In control glands (from w⁶⁷ larvae with or without heat shock, or transgenic larvae that have not been heat shocked), ∼20% of nuclei in each salivary gland showed BrdU signal that exceeded the cytoplasmic background staining (Fig. 2,B, −hs). The intensity of BrdU signal varied within each gland, perhaps due to S phase asynchrony. About 80% of the cells in these controls did not show significant BrdU signal and are presumably in gap phase. Beginning about 1 h after heat shock, more nuclei with detectable BrdU signal were seen per gland from transgenic larvae (Fig. 2 B, 40-55). This was followed by a period, lasting up to 4 h after heat shock, during which most polytene cells of the salivary glands incorporated BrdU. The intensity of BrdU signal varied within each gland at these time points. This could be caused by asynchrony already present in the gland before heat shock, or by variations in the effectiveness of heat shock with respect to cyclin E production and consequent DNA synthesis. By 6 h after heat shock, most of the nuclei were no longer incorporating BrdU. These data indicate that expression of cyclin E induces DNA synthesis in most nuclei of salivary glands and that the induced S phase lasts between 3 and 6 h. Despite apparent variations in the kinetics of S phase progression, this protocol allowed us to examine populations of polytene nuclei that are about to enter S phase, those that have entered S phase, those that are finishing S phase, and those that have finished S phase. Heat shock did not induce DNA synthesis in w⁶⁷ controls (not shown).

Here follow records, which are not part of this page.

Lemma publishing_spared c db r :
  queue_inv db -> consistent c db -> spares (jb_payload r) c -> find_job (jb_id r) db = Some r -> publishing r ->
  exists r', find_job (jb_id r) (queue_step db c) = Some r' /\ publishing r' /\ jb_payload r' = jb_payload r.
Proof.
  intros Hinv Hcons Hspares Hf Hpub. destruct (queue_step_stepped db c Hinv) as [Hinv1 Hstep]. pose proof Hf as Hf0.
  eapply find_step in Hf as (r' & Hf' & Hlife); [|exact Hstep]. exists r'. split; [done|].
  split; [|apply (lifecycle_columns _ _ _ _ Hlife)].
  pose proof (publishing_step _ _ _ _ Hlife Hpub) as Hcases. unfold consistent in Hcons.
  destruct Hcases as [?|[Hlocked Hop]]; [by destruct (cl_op c)|exact Hspares|done|].
  destruct (queue_step_cases db c) as [[Hsame _]|(o & Hrun & _)]; [by rewrite Hsame in Hf'; replace r' with r by congruence|].
  set (G := fun x : JobRow => ~ (jb_kind x = "refresh-source"%string /\ activation_locked x = true)).
  assert (forall x, activation_locked x = false -> G x) as HG by (intros x Hx [_ ?]; congruence).
  assert (cancels G (qe_now (cl_env c)) db (queue_step db c)) as (h & Hh & Hr).
  { destruct Hop as [(job & target & Heq)|(parent & Heq)]; rewrite Heq in Hrun, Hcons; cbn [Jobs.queue_op] in Hrun; apply unit_of_ok in Hrun as [_ [a Hrun]].
    - eapply cancel_apply_cancels; [apply Hinv|exact HG| |exact Hrun]. intros Hnone x Hx Hid [Hk _]. unfold parent_of in Hnone.
      assert (find_job job db = Some x) as Hfx by (subst job; apply find_job_of; [apply Hinv|done]).
      rewrite (Hcons x Hfx), Hk in Hnone. done.
    - eapply cancel_sync_cancels; [apply Hinv|exact HG|exact Hrun]. }
  assert (r ∈ jt_jobs db) as Hin by (exact (proj1 (find_job_in _ _ _ Hf0))).
  assert (h r = r) as Hsame by (destruct (Hr r Hin) as [?|(_ & HGr & _)]; [done|]; by destruct HGr; split; [apply Hpub|]).
  assert (r ∈ jt_jobs (queue_step db c)) as Hin' by (rewrite Hh, <- Hsame; apply list_elem_of_In, in_map, list_elem_of_In, Hin).
  apply find_job_of in Hin'; [|apply Hinv1]. replace r' with r by congruence. done.
Qed.

(** C21. Once a refresh has begun to publish its snapshot it is not cancelled any
    more, whatever workers, requests, recoveries and finalizers do to the queue,
    also by a cancellation that looked at the job before, as long as its source
    is not deleted; and a refresh that was cancelled cannot begin to publish.
    [SourceRepository::delete] does not look at the flag and cancels such a
    refresh. *)
Theorem activation_excludes_cancellation calls db env id worker r db1 :
  queue_inv db -> find_job id db = Some r -> jb_kind r = "refresh-source"%string -> is_object (jb_progress r) ->
  begin_activation json_text env id worker db = Ok (db1, tt) -> consistent_run calls db1 -> Forall (spares (jb_payload r)) calls ->
  jb_status r <> JobCancelled /\ exists r', find_job id (queue_run calls db1) = Some r' /\ jb_status r' <> JobCancelled.
Proof.
  intros Hinv Hf Hkind Hobj Hbegin Hcons Hspares. apply find_job_in in Hf as Hin. destruct Hin as [Hin Hid].
  pose proof (queue_op_stepped env (OpBeginActivation id worker) db db1 None (proj1 Hinv)) as Hstep. cbn [Jobs.queue_op] in Hstep.
  rewrite Hbegin in Hstep. destruct (Hstep eq_refl) as [Hc1 Hlife]. pose proof (queue_step_inv _ _ _ _ Hinv Hlife Hc1) as Hinv1.
  apply owned_update_ok in Hbegin as (Hdb1 & _ & r0 & Hr0 & Hid0 & Ho). assert (r0 = r) as -> by (apply (job_unique db); [apply Hinv|done|done|congruence]).
  split; [apply owned_iff in Ho as [-> _]; done|].
  assert (exists r1, find_job id db1 = Some r1 /\ publishing r1 /\ jb_payload r1 = jb_payload r) as (r1 & Hf1 & Hpub & Hpay).
  { exists (locked_for_activation (qe_now env) r).
    split; [|split; [split_and!; [done|apply owned_iff in Ho as [Hs _]; intros Hx; change (jb_status r = JobCancelled) in Hx; congruence|intros _; by apply flagged_locked]|done]].
    replace id with (jb_id (locked_for_activation (qe_now env) r)) by done. apply find_job_of; [done|]. rewrite Hdb1. cbn.
    apply list_elem_of_In, in_map_iff. exists r. split; [|by apply list_elem_of_In]. by rewrite (proj2 (has_id_iff _ _) Hid), Ho. }
  rewrite <- Hpay in Hspares. clear -Hinv1 Hf1 Hpub Hcons Hspares. revert db1 r1 Hinv1 Hf1 Hpub Hcons Hspares.
  induction calls as [|c calls IH]; intros db1 r1 Hinv1 Hf1 Hpub Hcons Hspares.
  { exists r1. split; [done|]. by destruct Hpub as (_ & ? & _). }
  destruct Hcons as [Hc Hcons]. inversion Hspares as [|? ? Hsc Hscs]; subst. apply find_job_in in Hf1 as Hin. destruct Hin as [_ <-].
  destruct (publishing_spared c db1 r1 Hinv1 Hc Hsc Hf1 Hpub) as (r2 & Hf2 & Hpub2 & Hpay). unfold Jobs.queue_run. cbn [foldl].
  eapply IH; [by apply queue_step_stepped|exact Hf2|exact Hpub2|exact Hcons|by rewrite Hpay].
Qed.
(** The part of [finalize_provider_reconciliation_inner] that publishes *)
Definition publish_candidates (env : PublishEnv) (account_id snapshot_id run_id : Z) (db : Catalog) : result (Catalog * ReconcileStats) PersistenceError :=
  let before := capture_reconciliation_snapshot account_id db in
  let revision := current_reconciliation_revision account_id db in
  match upsert_candidate_channels env account_id run_id db with
  | Err e => Err e
  | Ok (db, channel_count) =>
      match remove_stale_candidate_channel_stream_links account_id run_id db with
      | Err e => Err e
      | Ok (db, stale_link_count) =>
          match upsert_candidate_channel_stream_links env account_id run_id db with
          | Err e => Err e
          | Ok (db, linked_count) =>
              let '(db, orphans_removed) := remove_candidate_orphaned_channels account_id run_id db in
              if negb (zlen (List.filter (staging_snapshot snapshot_id) (db_snapshots (ca_store db))) =? 1)
              then Err (InvalidSource "staged provider snapshot was not activatable")
              else
                let db := with_store db (activate_snapshot (qe_now (pe_queue env)) account_id snapshot_id (ca_store db)) in
                let db := with_revision db (mkRevisionRow account_id (revision + 1) (str "system") before (capture_reconciliation_snapshot account_id db)) in
                let db := with_queue db (publish_run (qe_now (pe_queue env)) run_id (ca_queue db)) in
                commit db (mkReconcileStats channel_count orphans_removed (Z.min i64_max (stale_link_count + linked_count)))
          end
      end
  end.
(** The outbox entries of a run leave its tables alone. *)
Lemma queued_keeps {A} env run db q0 db' (a a' : A) :
  publish_inv db -> numbers_kept (ca_queue db) q0 ->
  (NoDup (rn_id <$> jt_runs q0) -> forall r', r' ∈ jt_runs q0 ->
     run_shape q0 r' /\ run_ok (ca_store db) q0 r' \/
     exists r, r ∈ jt_runs (ca_queue db) /\ same_run r r' /\
       (in_progress r' -> run_ok (ca_store db) q0 r' \/ in_progress r /\ agree (rn_id r) (ca_queue db) q0)) ->
  commit (with_queue db (queue_run_partitions uuid_text env run q0)) a = Ok (db', a') -> publish_inv db'.
Proof.
  intros Hinv Hk Hall Hcommit. apply commit_ok in Hcommit as (-> & _ & Hc & Hl). pose proof (queued_runs env run q0) as Hsame.
  assert (forall r, run_ok (ca_store db) q0 r -> run_ok (ca_store db) (queue_run_partitions uuid_text env run q0) r) as Hok.
  { intros r Hr. eapply run_ok_agree; [done|apply same_run_refl|by apply agree_same|done]. }
  destruct Hsame as (E1 & E2 & E3 & E4). apply (inv_kept db); [done|done|done| |done|]; cbn in Hl |- *.
  - intros p Hp. rewrite E2. by apply Hk.
  - rewrite E1. intros r' Hr'. destruct Hl as [Hnd _]. rewrite E1 in Hnd. destruct (Hall Hnd r' Hr') as [[Hs Ho]|(r & Hr & Hsr & Hp)].
    + left. split; [|by apply Hok]. eapply run_shape_kept; [by apply kept_same|apply same_run_refl|done].
    + right. exists r. split_and!; [done|done|]. intros Hpr. destruct (Hp Hpr) as [?|[? Hag]]; [left; by apply Hok|right]. split; [done|].
      destruct Hag as (A1 & A2 & A3). unfold agree. rewrite E2, E3, E4. by split_and!.
Qed.

Lemma find_elem {A} (p : A -> bool) l x : List.find p l = Some x -> x ∈ l /\ p x = true.
Proof. intros H. apply List.find_some in H as [Hin Hp]. split; [by apply list_elem_of_In|done]. Qed.

Lemma restart_keeps env now parent run db db' (a a' : result (option RunRow) PersistenceError) :
  publish_inv db -> run ∈ jt_runs (ca_queue db) ->
  commit (with_queue db (queue_run_partitions uuid_text env (restarted_run now parent run) (restart_run now parent (rn_id run) (ca_queue db)))) a = Ok (db', a') ->
  publish_inv db'.
Proof.
  intros Hinv Hrun. apply queued_keeps; [done|..].
  - intros p Hp. exists (if pt_run_id p =? rn_id run then restarted_partition now p else p). split.
    + cbn. apply elem_mapped. by exists p.
    + by destruct (_ =? _).
  - cbn. intros _ r' (r & -> & Hr)%elem_mapped. right. exists r. destruct (Z.eqb_spec (rn_id r) (rn_id run)) as [E|E].
    + split_and!; [done|by split_and!|]. intros _. left. apply fresh_run_ok; cbn.
      * intros p (x & -> & Hx)%elem_mapped. destruct (Z.eqb_spec (pt_run_id x) (rn_id run)) as [Ex|Ex]; [done|]. intros Hx'. congruence.
      * intros c [_ Hc]%elem_filtered Hid. rewrite Hid, E, Z.eqb_refl in Hc. done.
      * intros c [_ Hc]%elem_filtered Hid. rewrite Hid, E, Z.eqb_refl in Hc. done.
    + split_and!; [done|apply same_run_refl|]. intros Hp. right. split; [done|]. unfold agree. cbn. setoid_rewrite elem_mapped. setoid_rewrite elem_filtered.
      split_and!.
      * intros p Hid. split; [intros (x & -> & Hx)|intros Hp'; exists p].
        -- destruct (Z.eqb_spec (pt_run_id x) (rn_id run)); [cbn in Hid; congruence|done].
        -- destruct (Z.eqb_spec (pt_run_id p) (rn_id run)); [congruence|done].
      * intros c Hid. rewrite Hid. destruct (Z.eqb_spec (rn_id r) (rn_id run)); naive_solver.
      * intros c Hid. rewrite Hid. destruct (Z.eqb_spec (rn_id r) (rn_id run)); naive_solver.
Qed.

Lemma insert_keeps env now run keys db db' (a a' : result (option RunRow) PersistenceError) :
  publish_inv db -> 0 < rn_partition_count run ->
  commit (with_queue db (queue_run_partitions uuid_text env run (insert_run hash now run keys (ca_queue db)))) a = Ok (db', a') -> publish_inv db'.
Proof.
  intros Hinv Hcount. pose proof Hinv as (_ & Hl & _). apply queued_keeps; [done|..].
  - intros p Hp. exists p. split_and!; [|done|done]. cbn. apply elem_of_app. by left.
  - intros Hnd r' Hr'. destruct (insert_run_ok (ca_store db) now run keys (ca_queue db) Hcount Hl Hnd) as [Hs Ho]. cbn in Hr', Hnd.
    apply elem_of_app in Hr' as [Hr'|Hr']; [|apply list_elem_of_singleton in Hr' as ->; by left].
    right. exists r'. split_and!; [done|apply same_run_refl|]. intros Hp. right. split; [done|].
    assert (rn_id r' <> rn_id run) as Hne.
    { rewrite fmap_app in Hnd. apply NoDup_app in Hnd as (_ & Hfresh & _). intros E. apply (Hfresh (rn_id r')); [by apply list_elem_of_fmap_2|]. rewrite E. by left. }
    split_and!; cbn; [|done|done]. intros p Hid. rewrite elem_of_app, elem_mapped. split; [|by left]. intros [?|(k & -> & _)]; [done|]. cbn in Hid. congruence.
Qed.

To address the behavior of MCMs with respect to S phase, we examined the subcellular localization of DmMCM2 in salivary glands after cyclin E induction. Parallel samples from experiments described above were fixed and immunostained for DmMCM2 (see Materials and Methods; Fig. 3). In non–heat-shocked glands, as well as in heat-shocked controls lacking the hs–cyclin E transgene, ∼10% of nuclei in each salivary gland showed chromosomal DmMCM2 stain (Figs. 3 and 4; see above also). In response to heat induction, the fraction of nuclei with chromosomal MCM staining increased in transgenic larvae but not in controls (Figs. 3 and 4). This increase was rapid. A major increase was often detected at the first time point, 8 min after heat shock, and maximal chromosomal staining occurred within 1 h after the heat shock period. Note that peak levels of chromosomal staining occurred before detectable induction of BrdU incorporation (Fig. 4,A, arrowhead). As DNA synthesis commenced, the fraction of nuclei with chromosomal DmMCM2 decreased and eventually reached undetectable levels as cells progressed to late S phase. We did not observe nuclei with chromosomal DmMCM2 staining after BrdU incorporation ceased (∼6 h after heat shock). From these data we infer that cyclin E induced the movement of DmMCM2 from the nucleoplasm to the chromosomes, and that progress through S phase is accompanied by dissociation of DmMCM2 from chromosomes (Fig. 4 B).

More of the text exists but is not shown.